Denn was wir bisher nicht zu fragen wagten, aber nun doch wissen ist:
Helme und Panzerungen dienen lediglich dem persönlichen Schutz des
einzelnen Polizisten und der Umfang dieses Selbstschutzes kann ebenfalls in
freier Entscheidung festgelegt werden. (Polizeisprecher Grottke),
das Tragen von Schirmen kann wegen der Gefährdung anderer
Demonstrantinnen durch erhöhte Windstärken (ebd.) schon mal
verboten werden.
Aber am Ende ist der meist friedliche Verlauf der Proteste, nicht zuletzt
der guten Zusammenarbeit zwischen Organisatorinnen und Polizei zu
verdanken (Ordnungsamtsleiter Wassermann) . AHA!!! Wenn man uns das nicht
gesagt hätte, hätten wir das echt nicht gedacht.
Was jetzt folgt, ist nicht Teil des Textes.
Lemma TransitionProbability_unknown chain next current :
  Z.of_nat (length current) = Order chain ->
  (spool_get (statePool chain) (key current)).2 = false
  \/ (spool_get (statePool chain) next).2 = false ->
  TransitionProbability chain next current = (0%float, None).
Proof.
  intros Hlen Hget. unfold TransitionProbability, TransitionProbability_in.
  apply Z.eqb_eq in Hlen. rewrite Hlen. simpl.
  destruct (spool_get (statePool chain) (key current)) as [ci [|]];
    destruct (spool_get (statePool chain) next) as [ni [|]]; simpl in *;
    by destruct Hget.
Qed.

(** C3. [TransitionProbability] returns an error exactly when the length
    of [current] differs from the chain's order; when the length matches
    and the pool does not hold [current]'s key, or does not hold [next],
    it returns probability 0 and no error. *)
Theorem TransitionProbability_error_iff chain next current :
  (is_Some (TransitionProbability chain next current).2
     <-> Z.of_nat (length current) <> Order chain)
  /\ (Z.of_nat (length current) = Order chain ->
      (spool_get (statePool chain) (key current)).2 = false
      \/ (spool_get (statePool chain) next).2 = false ->
      TransitionProbability chain next current = (0%float, None)).
Proof.
  unfold TransitionProbability, TransitionProbability_in.
  destruct (Z.eqb_spec (Z.of_nat (length current)) (Order chain)) as [Heq|Hne]; simpl.
  - destruct (spool_get (statePool chain) (key current)) as [ci [|]];
      destruct (spool_get (statePool chain) next) as [ni [|]]; simpl;
      (split; [split; [by intros [? ?]|done]|]); intros _ [|]; done.
  - split; [split; [done|by eexists]|done].
Qed.


(** C5. On an n-gram of the chain's order whose last token is the END
    sentinel, [GenerateDeterministic] and [Generate] return the empty string
    and no error, without drawing from the generator, whatever the chain
    has recorded. *)
Theorem Generate_after_EndToken {G : Type} `{PRNG G} (chain : Chain)
    (current : NGram) (prng : G) :
  Z.of_nat (length current) = Order chain ->
  last current = Some EndToken ->
  GenerateDeterministic chain current prng = Ok (("", None), prng)
  /\ Generate chain current prng = Ok (("", None), prng).
Proof.
  intros Hlen Hlast. unfold Generate, GenerateDeterministic.
  apply Z.eqb_eq in Hlen. by rewrite Hlen, Hlast.
Qed.

(** The theorem on a chain that never saw the n-gram ["a"; "$"]. *)
Lemma Generate_after_EndToken_witness :
  GenerateDeterministic (NewChain 2) ["a"; "$"] 7 = Ok (("", None), 7)
  /\ Generate (NewChain 2) ["a"; "$"] 7 = Ok (("", None), 7).
Proof.
  apply (Generate_after_EndToken (NewChain 2) ["a"; "$"] 7); reflexivity.
Defined.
So kann man sich
eben täuschen! Für jede/n, die/der keine Scheuklappen trug, stellte
sich das eher so dar: Weder für den generellen Einsatz noch für
Festnahmen, Personalienfeststellungen, Repressionsmaßnahmen und
ständig neue Forderungen der Polizei gab es reelle Gründe. Der
Einsatzleiter der Polizei war nur widerwillig zu einer
Zusammenarbeit bereit oder gleich gar nicht mehr zu sprechen.
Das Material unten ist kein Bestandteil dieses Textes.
Lemma C8_witness :
  encryptionKeys empty_world !! "encrypt"%string = None /\
  fst (EncryptedString.Encrypt (L := RefLib.lib) "Hello World" empty_world)
    = Err (KeySizeError 0) /\
  fst (EncryptedString.Decrypt (L := RefLib.lib) "" test_ct empty_world)
    = Err (KeySizeError 0).
Proof.
  assert (H : encryptionKeys empty_world !! "encrypt"%string = None) by reflexivity.
  split; [exact H|].
  exact (C8_codec_without_key RefLib.lib "Hello World" "" test_ct empty_world H).
Defined.

(** C8 as stated fails: without any key registered [Encrypt] and [Decrypt]
    fail with [KeySizeError 0], not [ErrNoSuchKey], and [GetHash] returns a
    digest. *)
Lemma C8_counterexample :
  encryptionKeys empty_world = ∅ /\
  fst (EncryptedString.Encrypt (L := RefLib.lib) "Hello World" empty_world)
    = Err (KeySizeError 0) /\
  fst (EncryptedString.Decrypt (L := RefLib.lib) "" test_ct empty_world)
    = Err (KeySizeError 0) /\
  KeySizeError 0 <> ErrNoSuchKey /\
  exists digest,
    fst (BlindIndexHash.GetHash (L := RefLib.lib) "Hello World" empty_world)
      = Ok digest.
Proof. repeat split; try done. by eexists. Qed.

(** *** The blind index of the empty string *)

Section Base64.

Lemma bytes_ind3 (Q : bytes -> Prop) :
  Q [] -> (forall a, Q [a]) -> (forall a b, Q [a; b]) ->
  (forall a b c rest, Q rest -> Q (a :: b :: c :: rest)) ->
  forall l, Q l.
Proof.
  intros H0 H1 H2 H3. fix IH 1.
  intros [|a [|b [|c rest]]]; [done|done|done|].
  apply H3, IH.
Qed.

(** [EncodeToString] pads: four characters for every three bytes begun. *)
Lemma EncodeToString_length (src : bytes) :
  String.length (EncodeToString src) = 4 * ((length src + 2) / 3).
Proof.
  induction src as [|a|a b|a b c rest IH] using bytes_ind3; [done..|].
  cbn [EncodeToString String.length length]. rewrite IH.
  replace (S (S (S (length rest))) + 2) with ((length rest + 2) + 1 * 3) by lia.
  rewrite Nat.div_add by lia. lia.
Qed.

End Base64.

Section BlindIndex.
Context {L : CryptoLib} {HL : CryptoLaws L}.

Lemma BlindIndexHash_Value_empty w :
  BlindIndexHash.Value "" w = (Ok (VString ""), w).
Proof. reflexivity. Qed.

Lemma BlindIndexHash_Value_nonempty (b : BlindIndexHash.t) w :
  b <> ""%string ->
  exists s,
    fst (BlindIndexHash.Value b w) = Ok (VString s) /\ String.length s = 88.
Proof.
  intros Hb. unfold BlindIndexHash.Value.
  destruct (String.eqb b "") eqn:E; [by apply String.eqb_eq in E|].
  unfold bind at 1. rewrite GetBase64_run. simpl.
  eexists. split; [done|].
  by rewrite EncodeToString_length, hmac_sha512_length.
Qed.

End BlindIndex.

(** C9 (as amended). [BlindIndexHash.Value] of the empty input is the empty
    string, computed without a call to the HMAC, and it differs from the
    value of every non-empty input, which is the 88-character base64 text
    of a 64-byte digest. *)
Theorem C9_blind_index_of_empty_input (L : CryptoLib) (HL : CryptoLaws L)
    (w : World) :
  BlindIndexHash.Value "" w = (Ok (VString ""), w) /\
  forall (b : BlindIndexHash.t) (w' : World),
    b <> ""%string ->
    exists s,
      fst (BlindIndexHash.Value b w') = Ok (VString s) /\
      String.length s = 88 /\
      fst (BlindIndexHash.Value b w') <> fst (BlindIndexHash.Value "" w).
Proof.
  split; [done|]. intros b w' Hb.
  destruct (BlindIndexHash_Value_nonempty b w' Hb) as (s & Hs & Hlen).
  exists s. split; [done|]. split; [done|].
  rewrite Hs, BlindIndexHash_Value_empty. simpl.
  intros [= ->]. discriminate.
Qed.

Lemma C9_witness :
  BlindIndexHash.Value (L := RefLib.lib) "" index_world = (Ok (VString ""), index_world) /\
  "Hello World"%string <> ""%string /\
  exists s,
    fst (BlindIndexHash.Value (L := RefLib.lib) "Hello World" index_world) = Ok (VString s) /\
    String.length s = 88 /\
    fst (BlindIndexHash.Value (L := RefLib.lib) "Hello World" index_world)
      <> fst (BlindIndexHash.Value (L := RefLib.lib) "" index_world).
Proof.
  assert (Hb : "Hello World"%string <> ""%string) by discriminate.
  destruct (C9_blind_index_of_empty_input RefLib.lib RefLib_laws index_world)
    as [Hempty Hother].
  split; [exact Hempty|]. split; [exact Hb|].
  exact (Hother "Hello World"%string index_world Hb).
Defined.

(** C9 as stated fails for [GetHash]: on the empty input it computes a
    64-byte digest like on any other. *)
Lemma C9_counterexample :
  exists digest w1,
    BlindIndexHash.GetHash (L := RefLib.lib) "" index_world = (Ok digest, w1) /\
    length digest = 64 /\
    trace w1 = [EvHMAC (list_byte_of_string "0123456789abcdef") []].
Proof. eexists _, _. split; [vm_compute; reflexivity|]. by split. Qed.

(** *** Further properties of the codec *)

Section More.
Context {L : CryptoLib}.
Import EncryptedString.

(** Where the nonce of a ciphertext comes from and what is left of the
    entropy. *)
Lemma Encrypt_nonce (P : t) w ct w1 :
  Encrypt P w = (Ok ct, w1) ->
  take blockSize (drop 1 ct) = take blockSize (randReader w) /\
  randReader w1 = drop blockSize (randReader w).
Proof.
  intros HE. destruct (valid_key_cases w) as [[key Hv]|Hbad].
  2:{ rewrite Encrypt_bad_key in HE by done. discriminate. }
  destruct (decide (blockSize <= length (randReader w))) as [Hr|Hr].
  2:{ destruct (Encrypt_no_entropy P key w Hv Hr) as (err & w' & E).
      rewrite E in HE. discriminate. }
  rewrite (Encrypt_run P key) in HE by done. injection HE as <- <-.
  split; [|done]. cbn [drop]. rewrite drop_0.
  rewrite take_app_le by (rewrite length_take; lia).
  by rewrite take_take, Nat.min_id.
Qed.

(** Every outcome [Decrypt] has. *)
Lemma Decrypt_outcomes (e : t) ct w :
  (exists k, fst (Decrypt e ct w) = Err (KeySizeError k)) \/
  fst (Decrypt e ct w) = Panic (IndexOutOfRange 0 0) \/
  fst (Decrypt e ct w) = Err ErrVersionMismatch \/
  fst (Decrypt e ct w) = Err ErrShortCipher \/
  fst (Decrypt e ct w) = Err errOpen \/
  (exists plaintext, fst (Decrypt e ct w) = Ok plaintext).
Proof.
  destruct (valid_key_cases w) as [[key Hv]|Hbad].
  2:{ left. rewrite Decrypt_bad_key by done. eauto. }
  right. destruct ct as [|version rest].
  { left. by rewrite (Decrypt_empty e key). }
  right. destruct (decide (version = encryptionVersion)) as [->|Hver].
  2:{ left. by rewrite (Decrypt_version e version rest key). }
  right. destruct (decide (length rest < blockSize)) as [Hlen|Hlen].
  { left. by rewrite (Decrypt_short e rest key). }
  right. rewrite (Decrypt_long e rest key) by (done || lia). simpl.
  destruct (gcm_open _ _ _); eauto.
Qed.

Lemma Value_nonempty (P : t) w :
  P <> ""%string ->
  Value P w =
    match fst (Encrypt P w) with
    | Ok val => (Ok (VBytes val), snd (Encrypt P w))
    | Err err => (Err err, snd (Encrypt P w))
    | Panic p => (Panic p, snd (Encrypt P w))
    end.
Proof.
  intros HP. unfold Value.
  destruct (String.eqb P "") eqn:E; [by apply String.eqb_eq in E|].
  unfold bind at 1. by destruct (Encrypt P w) as [[val|err|p] w1].
Qed.

End More.

(** X1. What [Value] stored, [Scan] reads back (the package's tests
    [TestValuerScanner] and [TestValuerScannerEmptyString]): with a key that
    AES accepts and twelve bytes of entropy, [Value] returns a byte slice
    and [Scan] of it returns nil and leaves the plaintext in the receiver. *)
Theorem Value_Scan_roundtrip (L : CryptoLib) (HL : CryptoLaws L)
    (P e : EncryptedString.t) (key : bytes) (w : World) :
  valid_encrypt_key key w ->
  blockSize <= length (randReader w) ->
  exists v w1,
    EncryptedString.Value P w = (Ok (VBytes v), w1) /\
    forall w2,
      encryptionKeys w2 !! "encrypt" = encryptionKeys w !! "encrypt" ->
      fst (EncryptedString.Scan (VBytes v) (e, w2)) = Ok tt /\
      fst (snd (EncryptedString.Scan (VBytes v) (e, w2))) = P.
Proof.
  intros Hv Hr. destruct (decide (P = ""%string)) as [->|HP].
  - exists [], w. split; [done|]. intros w2 _. by rewrite Scan_empty.
  - pose proof (@Encrypt_run L P key w Hv Hr) as HE.
    eexists _, _. split.
    { rewrite Value_nonempty by done. by rewrite HE. }
    intros w2 Hsame. rewrite Scan_bytes by done.
    by rewrite (Decrypt_Encrypt P e w _ _ w2 HE Hsame).
Qed.

Lemma Value_Scan_roundtrip_witness :
  valid_encrypt_key test_key test_world /\
  blockSize <= length (randReader test_world) /\
  exists v w1,
    EncryptedString.Value (L := RefLib.lib) "Hello World" test_world = (Ok (VBytes v), w1) /\
    forall w2,
      encryptionKeys w2 !! "encrypt"%string = encryptionKeys test_world !! "encrypt"%string ->
      fst (EncryptedString.Scan (L := RefLib.lib) (VBytes v) (""%string, w2)) = Ok tt /\
      fst (snd (EncryptedString.Scan (L := RefLib.lib) (VBytes v) (""%string, w2)))
        = "Hello World"%string.
Proof.
  assert (Hv : valid_encrypt_key test_key test_world) by (split; reflexivity).
  assert (Hr : blockSize <= length (randReader test_world)) by (vm_compute; lia).
  split; [exact Hv|]. split; [exact Hr|].
  exact (Value_Scan_roundtrip RefLib.lib RefLib_laws "Hello World" ""
           test_key test_world Hv Hr).
Defined.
Die Demonstrationen insgesamt und einzelne TeilnehmerInnen wurden völlig
grundlos durch die bereits am Kreuz installierte und eine zweite, nur zu diesem
Zweck aufgebaute Kamera, durch Dokuwagen und durch BFE-Handkameras permanent
abgefilmt. Wenn das keine Ironie ist! Die Willküraktionen der Polizei
waren nur begrenzt zu verhindern. Maßnahmen der Polizei können
aufgrund ihrer Vollmachten wenn überhaupt nur gerichtlich
und aufgrund der berühmten Mühlen der Gerechtigkeit Jahre
später geahndet werden. Deeskalation wurde nur durch die DemonstrantInnen
ausgeübt.
Was bleibt? Auf keinen Fall sollten wir uns weiterhin alles gefallen lassen. In
Einzelfällen mag es Sinn machen, den Forderungen der Polizei nachzugeben,
meist ist es für den Protest aber wichtiger, nicht nachzugeben und massiv
Druck auszuüben. Unabhängig davon sollten eigentlich alle
TeilnehmerInnen auf ihre NachbarInnen achten, für die sie
schließlich auch Verantwortung haben, und solange das Sinn macht
und notwendig erscheint beruhigend einwirken. Was es aber auf keinen
Fall geben darf, ist Deeskalation um jeden Preis. Die Möglichkeit zu
spontanen Aktionen und Demos soll immer vorhanden sein und unter Beachtung der
Grundregeln für Demos auch genutzt werden.
Wie weiter ?
Unsere Proteste sind in höchstem Maße unerwünscht und sollen
mit aller Macht verhindert werden. Eine öffentliche Auseinandersetzung mit
dem Themen Überwachungsgesellschaft und Einschränkung
öffentlicher Räume findet praktisch nicht statt.
Laßt uns zusammen weiter protestieren! Wenn keiner etwas ändert,
gehen wir eben hin und tun etwas! Macht den Veranstaltungskalender der Stadt zu
eurem Terminplaner! Denkt euch selber was aus und agiert vielseitig!